DIRECTIONS FOR THIS TASK:
Reproduce only the lines from the one containing "t ← gets currentThread;" through the end of the data, exactly as they stand.

EXCERPTED DATA section start

(* ===== verification/Switch.v ===== *)
(** * A user program does not see the switches (threads/scheduler.cc,
      threads/thread.cc, userprog/addrspace.cc)

    [Scheduler::Run] saves the user registers of the thread that gives the
    processor away and restores them, and the page table, when the thread runs
    again.  In between, other threads, user programs among them, use the same
    machine.  This file shows that the thread finds the machine's registers as
    it left them, and its own page table in place (the table as the thread
    record holds it: here it has no use and dirty bits set since). *)

From S2P Require Import Prelude LinkedList Machine AddrSpace Threads ThreadsInv ThreadsSafe ThreadsTest Devices Tokens Fifo.

(** *** Starting a program in a thread

    [AddrSpace::Execute] up to [Machine::Run], for the current thread of the
    kernel *)

Definition with_space (x : Thread) (sp : AddrSpace) : Thread :=
  mkThread (stack x) (thread_status x) (userRegisters x) (Some sp) (code x) (got x).

Definition Thread_Execute {D} (sp : AddrSpace) : stM (Kern D) unit :=
  t ← gets currentThread;
  upd_thread t (fun x => with_space x sp);;
  on_machine (InitRegisters sp);;
  on_machine (RestoreState sp).

(** A thread that has been switched out, with registers [R] saved *)
Definition put_away (R : list Z) (sp : option AddrSpace) (C : list instr) (y : Thread) : Prop :=
  userRegisters y = R /\ space y = sp /\ code y = C.

Section Held.
Context {D : Type}.
Notation K := (Kern D).
Implicit Types k : K.
Context (t : nat) (R : list Z) (sp : option AddrSpace) (C : list instr).

(** Thread [t], unless it was deleted, is put away. *)
Definition held k : Prop := (forall y, threads k !! t = Some y -> put_away R sp C y) /\ (t < nextAddress k)%nat.

(** Another thread runs. *)
Definition holds k : Prop := held k /\ currentThread k <> t.

Notation hold m := (keeps any_fault holds anything m).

EXCERPTED DATA section end

RESPONSE AREA:
  t ← gets currentThread;
  upd_thread t (fun x => with_space x sp);;
  on_machine (InitRegisters sp);;
  on_machine (RestoreState sp).

(** A thread that has been switched out, with registers [R] saved *)
Definition put_away (R : list Z) (sp : option AddrSpace) (C : list instr) (y : Thread) : Prop :=
  userRegisters y = R /\ space y = sp /\ code y = C.

Section Held.
Context {D : Type}.
Notation K := (Kern D).
Implicit Types k : K.
Context (t : nat) (R : list Z) (sp : option AddrSpace) (C : list instr).

(** Thread [t], unless it was deleted, is put away. *)
Definition held k : Prop := (forall y, threads k !! t = Some y -> put_away R sp C y) /\ (t < nextAddress k)%nat.

(** Another thread runs. *)
Definition holds k : Prop := held k /\ currentThread k <> t.

Notation hold m := (keeps any_fault holds anything m).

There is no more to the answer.